Christian peers in the House of Lords are to try to retard the progress of the Crime and Disorder Bill when it returns to the House of Lords.
Threatening noises are coming from Baroness Young, an Anglican, and the Duke of Norfolk, the country’s leading lay Roman Catholic. They will be supported by Church of England bishops, who have already issued a strongly-worded statement opposing the reform.
Baroness Young managed to get an amendment passed earlier this year exempting religions from the Human Rights Bill. She did this with the support of the Rutherford Institute, a deeply homophobic evangelical pressure group based in America, and on a tide of anti-gay rhetoric. She dishonestly claimed that without the amendment to the Human Rights Bill, churches would be required to “marry” gay couples and ordain gay priests. She is now talking of the amendment to the Crime and Disorder Bill as “a paedophiles’ charter” and saying she will support a campaign against it in the Lords.
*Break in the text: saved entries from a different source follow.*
(** The states a node goes through, from power-up and [csp_init]. *)
Inductive reach : list nat -> node -> Prop :=
| reach_init c mem conns more sockets s :
    length mem = CSP_BUFFER_COUNT -> length conns = CSP_CONN_MAX ->
    fresh_ifs c more -> fresh_socks sockets ->
    csp_init (set_conf c (power_up mem conns more sockets)) = Ret tt s ->
    reach [] s
| reach_step h s o h' s' :
    reach h s -> allowed o h s -> run_op o h s = Ret h' s' -> reach h' s'.

Lemma reach_WF h s : reach h s -> WF h s.
Proof.
  induction 1 as [c mem conns more sockets s Hm Hc Hi Hk Hrun|h s o h' s' _ IH Ha Hrun].
  - pose proof (init_run c mem conns more sockets Hm Hc) as Hw. apply wp_run in Hw as ([] & s1 & Hr & P & C & -> & HP & Ha & HC & Hx).
    rewrite Hrun in Hr. simplify_eq.
    destruct (init_node_inv c P C more mem conns sockets) as [T HI]; [done..|]. by apply (WF_intro T).
  - destruct (op_wpw o h s IH Ha) as [Hw|Hw]; [congruence|]. unfold wp in Hw. by rewrite Hrun in Hw.
Qed.

(** Every buffer is in one place at most: held outside the stack, in a queue of
    the stack, or free. *)
Definition exclusive (h : list nat) (s : node) : Prop :=
  forall p, (cnt p h + cnt p (refs s) + cnt p (q_items (csp_buffers s)) <= 1)%nat.

(** The buffer pool never saw a double free or a foreign pointer. *)
Definition pool_unharmed (s : node) : Prop :=
  dbg_errno (dbg s) <> CSP_DBG_ERR_ALREADY_FREE /\ dbg_errno (dbg s) <> CSP_DBG_ERR_CORRUPT_BUFFER.

Lemma op_safe h s o : WF h s -> allowed o h s ->
  (exists h' s', run_op o h s = Ret h' s' /\ exclusive h' s' /\ pool_unharmed s') \/ (may_wait o s /\ run_op o h s = Wait).
Proof.
  intros Hs Ha. assert (Hret : forall h' s', run_op o h s = Ret h' s' -> WF h' s' ->
    exists h' s', run_op o h s = Ret h' s' /\ exclusive h' s' /\ pool_unharmed s').
  { intros h' s' Hrun (T & others & HI). exists h', s'. split; [done|]. split; [|exact (inv_errno _ _ _ HI)].
    intros p. pose proof (own_le _ _ _ p HI) as Hle. rewrite cnt_app in Hle. lia. }
  destruct (may_wait_cases o s) as [Hm|Hm].
  - destruct (op_wpw o h s Hs Ha) as [Hw|Hw]; [by right|]. apply wp_run in Hw as (h' & s' & Hrun & Hw). left. by eapply Hret.
  - pose proof (op_wl (w := @wp) o h s Hs Ha Hm) as Hw. apply wp_run in Hw as (h' & s' & Hrun & Hw). left. by eapply Hret.
Qed.

(** C1. System safety.  In every state a node can reach from power-up, with any
    contents of the buffer and connection memory, through [csp_init] and any
    interleaving of router turns, bridge turns, packets and serial bytes handed
    in by drivers, calls of the application and changes of the configuration,
    every operation that may be called ([allowed]) returns: it accesses no memory
    it should not, no loop runs for ever, the buffer pool is not used up where
    that stops the node.  Afterwards every buffer is still in one place at most
    and no buffer was ever freed twice.  Only an operation that waits ([may_wait])
    may stay in its wait: a wait without timeout, a transaction for a reply, the
    handshake of RDP.  Signed overflow, which a peer can bring about in
    [csp_rdp_check_ack] by a window of 2^30 or more, gives some number
    ([plat_overflow]). *)
Theorem system_safe h s o : reach h s -> allowed o h s ->
  (exists h' s', run_op o h s = Ret h' s' /\ exclusive h' s' /\ pool_unharmed s') \/ (may_wait o s /\ run_op o h s = Wait).
Proof. intros Hr Ha. by apply op_safe, Ha; apply reach_WF. Qed.

(** One turn of the router, on any well-formed node: it returns
    [CSP_ERR_NONE] or [CSP_ERR_TIMEDOUT], the packets others hold are left to
    them, the router keeps hold of none, and the node is well formed again. *)
Theorem route_work_safe h s : WF h s ->
  exists r s', csp_route_work s = Ret r s' /\ (r = CSP_ERR_NONE \/ r = CSP_ERR_TIMEDOUT) /\ WF h s'.
Proof.
  intros Hs. pose proof (route_work_wp h s Hs) as Hw. apply wp_run in Hw as (r & s' & Hr & Hs').
  exists r, s'. split; [done|]. split; [|done].
  unfold csp_route_work in Hr. apply bind_Ret in Hr as (? & s1 & _ & Hr). apply bind_Ret in Hr as (i & s2 & _ & Hr).
  destruct i as [[[i|] [p|]]|]; try (injection Hr; auto); [|discriminate].
  apply bind_Ret in Hr as (? & s3 & _ & Hr). injection Hr. auto.
Qed.

(** C6. Every buffer is accounted for: the router's work on one packet returns,
    and the packet is then in exactly one queue, or free, or gone with a driver
    or callback that freed it; so is every buffer the router took meanwhile,
    but for one at most: the SYN+ACK whose retransmission copy could not be
    allocated ([csp_rdp_send_cmp]). *)
Theorem route_packet_accounts T h s i p : Inv T (p :: h) s -> valid_if T i ->
  exists s' T' lost, route_packet i p s = Ret tt s' /\ (length lost <= 1)%nat /\ Inv T' (h ++ lost) s'.
Proof.
  intros HI Hi. pose proof (wp_route_packet T h s i p HI Hi) as Hw.
  apply wp_run in Hw as ([] & s' & Hr & T' & _ & L & HL & HI'). by exists s', T', L.
Qed.

(** One turn of the bridge, on any well-formed node: it returns, the packets
    others hold are left to them, the bridge keeps hold of none, and the node
    is well formed again. *)
Theorem bridge_work_safe h s : WF h s -> exists s', csp_bridge_work s = Ret tt s' /\ WF h s'.
Proof.
  intros Hs. pose proof (bridge_work_wp h s Hs) as Hw. apply wp_run in Hw as ([] & s' & Hr & Hs'). by exists s'.
Qed.

(** [csp_send_direct] consumes its packet and loses nothing, on every path:
    sent on each matching interface, by the routing table, by the default
    interfaces, or freed when nothing matches or no buffer is left for a copy.
    [Inv T h] accounts for all buffers: each is in exactly one of [h], the
    queues and the pool. *)
Theorem send_direct_consumes T h s idout p from : Inv T (p :: h) s -> opt_valid T from ->
  exists r s', csp_send_direct idout p from s = Ret r s' /\ Inv T h s'.
Proof. intros HI Hf. by apply wp_run, wp_send_direct. Qed.

(** [csp_rdp_new_packet] is safe on any packet: whatever length and bytes
    the packet and whatever state of the protocol the open connection is in, it returns and consumes
    the packet; of the buffers it took, it loses one at most (a SYN+ACK without
    a retransmission copy). *)
Theorem rdp_new_packet_safe T h s c p x : Inv T (p :: h) s -> arr_conn s !! c = Some x -> conn_state x = CONN_OPEN \/ dest_ok T x ->
  exists close s' lost, csp_rdp_new_packet c p s = Ret close s' /\ (length lost <= 1)%nat /\ Inv T (h ++ lost) s'.
Proof.
  intros HI Hx Hd. assert (Hc : (c < CSP_CONN_MAX)%nat) by (rewrite <- (inv_conns _ _ _ HI); by eapply lookup_lt_Some).
  pose proof (wp_rdp_new_packet T h s c p HI Hc (open_dest _ _ _ _ _ HI Hx Hd)) as Hw. apply wp_run in Hw as (close & s' & Hr & L & HL & HI').
  by exists close, s', L.
Qed.

End System.

(** [csp_init] returns a node that satisfies the invariant. *)
Lemma init_inv c mem conns more sockets :
  length mem = CSP_BUFFER_COUNT -> length conns = CSP_CONN_MAX ->
  fresh_ifs c more -> fresh_socks sockets ->
  exists s', csp_init (set_conf c (power_up mem conns more sockets)) = Ret tt s' /\ exists T, Inv T [] s'.
Proof.
  intros Hm Hc Hi Hk. pose proof (init_run c mem conns more sockets Hm Hc) as Hw.
  apply wp_run in Hw as ([] & s1 & Hr & P & C & -> & HP & Ha & HC & Hx). eexists. split; [exact Hr|]. by apply init_node_inv.
Qed.

(** C2. [csp_init] from any contents of the buffer and connection memory, which is
    not initialised at power-up, sets up a well-formed node: every buffer is free,
    no connection holds a packet, the version is valid, and the loopback interface
    with a netmask of all host bits is the interface list. *)
Theorem init_establishes c mem conns more sockets :
  length mem = CSP_BUFFER_COUNT -> length conns = CSP_CONN_MAX ->
  fresh_ifs c more -> fresh_socks sockets ->
  exists s', csp_init (set_conf c (power_up mem conns more sockets)) = Ret tt s' /\ (exists T, Inv T [] s') /\
    q_items (csp_buffers s') = seq 0 CSP_BUFFER_COUNT /\ refs s' = [] /\ conf s' = valid_conf c /\
    iflist s' [csp_if_lo] /\ ifs s' = set_if_netmask (csp_id_get_host_bits s') lo_iface :: more.
Proof.
  intros Hm Hc Hi Hk. pose proof (init_run c mem conns more sockets Hm Hc) as Hw.
  apply wp_run in Hw as ([] & s1 & Hr & P & C & -> & HP & Ha & HC & Hx). eexists. split; [exact Hr|].
  split; [by apply init_node_inv|]. split; [done|]. split; [by apply init_refs|]. split; [done|]. split; [|done].
  eapply chain_cons; [reflexivity|]. simpl. constructor.
Qed.

(** ** Witnesses *)

(** A platform with a driver that sends the frame and frees the packet, a
    callback that frees its packet, and the loopback driver. *)
Definition sink_platform : Platform := {|
  plat_ms n := Z.of_nat n * 10;
  plat_rand z := z;
  plat_yield _ s := s;
  plat_nexthop _ _ _ p _ := csp_buffer_free (Some p) ;; mret CSP_ERR_NONE;
  plat_callback _ p := csp_buffer_free (Some p);
  plat_overflow := i32;
  CSP_USE_RTABLE := true
|}.
(** A list of live packets, none of which matches. *)
Lemma first_match_None test s l : (forall q k, q ∈ l -> pkt_at q s = Some k -> test k = false) -> first_match test s l = None.
Proof.
  induction l as [|q l IH]; intros H; [done|]. simpl. destruct (pkt_at q s) as [k|] eqn:Hk; [|done].
  rewrite (H q k) by (done || left). apply IH. intros q' k' Hq'. apply H. by right.
Qed.

(** Changing packets, but not their links, keeps a list. *)
Lemma pbuf_list_pkt d l s p f k : pbuf_list d l s -> pkt_at p s = Some k -> pkt_next (f k) = pkt_next k ->
  pbuf_list d l (put_pkt p (f k) s).
Proof.
  intros (h & Hh & Hc) Hk Hf. exists h. unfold put_pkt. rewrite pb_head_pool. split; [done|]. simpl.
  eapply pchain_next; [exact Hc|]. intros q b Hq Hb. destruct (decide (p = q)) as [<-|].
  - exists (set_skbf_data (f k) b). rewrite list_lookup_alter_eq, Hb. split; [done|]. simpl.
    unfold pkt_at in Hk. rewrite Hb in Hk. injection Hk as <-. done.
  - exists b. by rewrite list_lookup_alter_ne.
Qed.

Lemma pbuf_list_tick d l s n : pbuf_list d l s -> pbuf_list d l (set_tick n s).
Proof. intros (h & Hh & Hc). exists h. split; [by destruct d|done]. Qed.

Lemma wp_pb_push d T l p h s : Inv T ((p :: l) ++ h) s -> pbuf_list d l s ->
  wp (pb_push d p) (fun _ s' => pbuf_list d (p :: l) s' /\ Inv T ((p :: l) ++ h) s' /\ relinked [p] s s' /\ rest s' = rest s) s.
Proof.
  intros HI (hd & Hh & Hc). unfold pb_push. apply wp_bind. unfold wp at 1, pb_get. rewrite Hh.
  destruct (Inv_live_h _ _ _ p HI) as (b & Hb & _ & Hok); [left|].
  assert (Hk : pkt_at p s = Some (skbf_data b)) by (unfold pkt_at; by rewrite Hb).
  apply wp_bind. unfold wp at 1. rewrite (mod_pkt_at _ _ _ _ Hk). set (s1 := put_pkt p _ s).
  assert (Hh1 : pb_head d s1 = Some hd) by (unfold s1, put_pkt; by rewrite pb_head_pool).
  pose proof (held_nodup _ _ _ HI) as Hn. apply NoDup_cons_1_1 in Hn.
  unfold wp, pb_set. rewrite Hh1. split_and!.
  - exists (Some p). split; [by eapply pb_head_put|]. rewrite pool_pb_put. unfold s1, put_pkt. simpl. econstructor.
    + rewrite list_lookup_alter_eq, Hb. reflexivity.
    + simpl. eapply pchain_ext; [exact Hc|]. intros q Hq. rewrite list_lookup_alter_ne; [done|]. intros ->. apply Hn, elem_of_app. by left.
  - apply Inv_pb_put. apply Inv_put_pkt; [done|left|exact Hok].
  - split; intros q; [|intros Hq]; unfold content_at, pkt_at; rewrite pool_pb_put; unfold s1, put_pkt; simpl.
    + destruct (decide (p = q)) as [<-|]; [|by rewrite list_lookup_alter_ne]. by rewrite list_lookup_alter_eq, Hb.
    + rewrite list_lookup_alter_ne; [done|]. intros ->. apply Hq. left.
  - by rewrite rest_pb_put.
Qed.
(* ===== verification/Can.v ===== *)
(** * Can: the CAN interface and its fragmentation protocols
    ([src/interfaces/csp_if_can.c], [include/csp/interfaces/csp_if_can.h])

    CFP 1 splits a packet into a BEGIN frame (header, length, two bytes of
    data) and MORE frames of up to eight bytes that count down; CFP 2 puts half
    of the header into the CAN identifier and counts fragments up modulo 8.
    The receiver collects the frames of each identifier in a list of packets
    ([Pbuf]). *)

From S2P Require Import Prelude State Monad Id Buffer Iflist Qfifo Own Pbuf Reassembly.

(** ** Fields of the CAN identifier *)

Definition CAN_FRAME_SIZE : Z := 8.
Definition CFP1_CSP_HEADER_SIZE : Z := 4.
Definition CFP1_DATA_LEN_SIZE : Z := 2.
Definition CFP1_DATA_OFFSET : Z := 6.
Definition CFP1_DATA_SIZE_BEGIN : Z := 2.
Definition CFP_BEGIN : Z := 0.
Definition CFP_MORE : Z := 1.

Definition CFP_HOST_SIZE : Z := 5.
Definition CFP_TYPE_SIZE : Z := 1.
Definition CFP_REMAIN_SIZE : Z := 8.
Definition CFP_ID_SIZE : Z := 10.

Definition CFP_FIELD (id rsiz fsiz : Z) : Z := Z.land (u32 (Z.shiftr id rsiz)) (Z.shiftl 1 fsiz - 1).
Definition CFP_TYPE (id : Z) : Z := CFP_FIELD id (CFP_REMAIN_SIZE + CFP_ID_SIZE) CFP_TYPE_SIZE.
Definition CFP_REMAIN (id : Z) : Z := CFP_FIELD id CFP_ID_SIZE CFP_REMAIN_SIZE.

Definition CFP_MAKE_FIELD (id fsiz rsiz : Z) : Z := u32 (Z.shiftl (Z.land id (Z.shiftl 1 fsiz - 1)) rsiz).
Definition CFP_MAKE_SRC (id : Z) : Z :=
  CFP_MAKE_FIELD id CFP_HOST_SIZE (CFP_HOST_SIZE + CFP_TYPE_SIZE + CFP_REMAIN_SIZE + CFP_ID_SIZE).
Definition CFP_MAKE_DST (id : Z) : Z := CFP_MAKE_FIELD id CFP_HOST_SIZE (CFP_TYPE_SIZE + CFP_REMAIN_SIZE + CFP_ID_SIZE).
Definition CFP_MAKE_TYPE (id : Z) : Z := CFP_MAKE_FIELD id CFP_TYPE_SIZE (CFP_REMAIN_SIZE + CFP_ID_SIZE).
Definition CFP_MAKE_REMAIN (id : Z) : Z := CFP_MAKE_FIELD id CFP_REMAIN_SIZE CFP_ID_SIZE.
Definition CFP_MAKE_ID (id : Z) : Z := CFP_MAKE_FIELD id CFP_ID_SIZE 0.
Definition CFP_ID_CONN_MASK : Z :=
  Z.lor (Z.lor (CFP_MAKE_SRC (Z.shiftl 1 CFP_HOST_SIZE - 1)) (CFP_MAKE_DST (Z.shiftl 1 CFP_HOST_SIZE - 1)))
    (CFP_MAKE_ID (Z.shiftl 1 CFP_ID_SIZE - 1)).

Definition CFP2_PRIO_MASK : Z := 0x3.
Definition CFP2_PRIO_OFFSET : Z := 27.
Definition CFP2_DST_MASK : Z := 0x3FFF.
Definition CFP2_DST_OFFSET : Z := 13.
Definition CFP2_SENDER_MASK : Z := 0x3F.
Definition CFP2_SENDER_OFFSET : Z := 7.
Definition CFP2_SC_MASK : Z := 0x3.
Definition CFP2_SC_OFFSET : Z := 5.
Definition CFP2_FC_MASK : Z := 0x7.
Definition CFP2_FC_OFFSET : Z := 2.
Definition CFP2_BEGIN_MASK : Z := 0x1.
Definition CFP2_BEGIN_OFFSET : Z := 1.
Definition CFP2_END_MASK : Z := 0x1.
Definition CFP2_END_OFFSET : Z := 0.
Definition CFP2_SRC_MASK : Z := 0x3FFF.
Definition CFP2_SRC_OFFSET : Z := 18.
Definition CFP2_DPORT_MASK : Z := 0x3F.
Definition CFP2_DPORT_OFFSET : Z := 12.
Definition CFP2_SPORT_MASK : Z := 0x3F.
Definition CFP2_SPORT_OFFSET : Z := 6.
Definition CFP2_FLAGS_MASK : Z := 0x3F.
Definition CFP2_FLAGS_OFFSET : Z := 0.
Definition CFP2_ID_CONN_MASK : Z :=
  Z.lor (Z.lor (Z.lor (Z.shiftl CFP2_DST_MASK CFP2_DST_OFFSET) (Z.shiftl CFP2_SENDER_MASK CFP2_SENDER_OFFSET))
    (Z.shiftl CFP2_PRIO_MASK CFP2_PRIO_OFFSET)) (Z.shiftl CFP2_SC_MASK CFP2_SC_OFFSET).

(** The tags of the transmit functions as nexthop functions. *)
Definition CAN1_NEXTHOP : nat := 2.
Definition CAN2_NEXTHOP : nat := 3.

(** [iface->interface_data] *)
Definition get_can (i : nat) : M csp_can := fun s =>
  match can s !! i with Some (Some d) => Ret d s | _ => Undef end.
Definition mod_can (i : nat) (f : csp_can -> csp_can) : M unit := fun s =>
  match can s !! i with Some (Some d) => Ret tt (set_can (<[i := Some (f d)]> (can s)) s) | _ => Undef end.

(** ** Transmit *)

Section Tx.
Context `{Drivers}.

(** A driver call that fails: the packet stays with the caller. *)
Definition can_tx_frame (iface : nat) (can_id : Z) (data : list Z) (next : M Z) : M Z :=
  r ← drv_send iface can_id data;
  if negb (r =? CSP_ERR_NONE) then incr_tx_error iface ;; mret CSP_ERR_DRIVER else next.

(** The identifier of a CFP 1 frame. *)
Definition can1_id (src' dest ident type remain' : Z) : Z :=
  Z.lor (Z.lor (Z.lor (Z.lor (CFP_MAKE_SRC src') (CFP_MAKE_DST dest)) (CFP_MAKE_ID ident))
    (CFP_MAKE_TYPE type)) (CFP_MAKE_REMAIN remain').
George Broadhead of the Gay and Lesbian Humanist Association (GALHA) said: “When equality was approved by the House of Commons on 22 June, there was understandable jubilation, but if the Christian lobby in the House of Lords manages to organise itself as successfully as it did around the Human Rights Bill, it could cause serious delays to the implementation of this new legislation. We could also see a nasty propaganda war being conducted in which powerful religious lobbies within the House of Lords will repeat all of the discredited lies which have been circulating in those circles about gay lifestyles.
“We must be prepared to fight these religious dinosaurs as vigorously as we lobbied for an equal age of consent in the first place. GALHA will be seeking the support of Humanist peers in opposing any alteration to the Bill in the House of Lords.”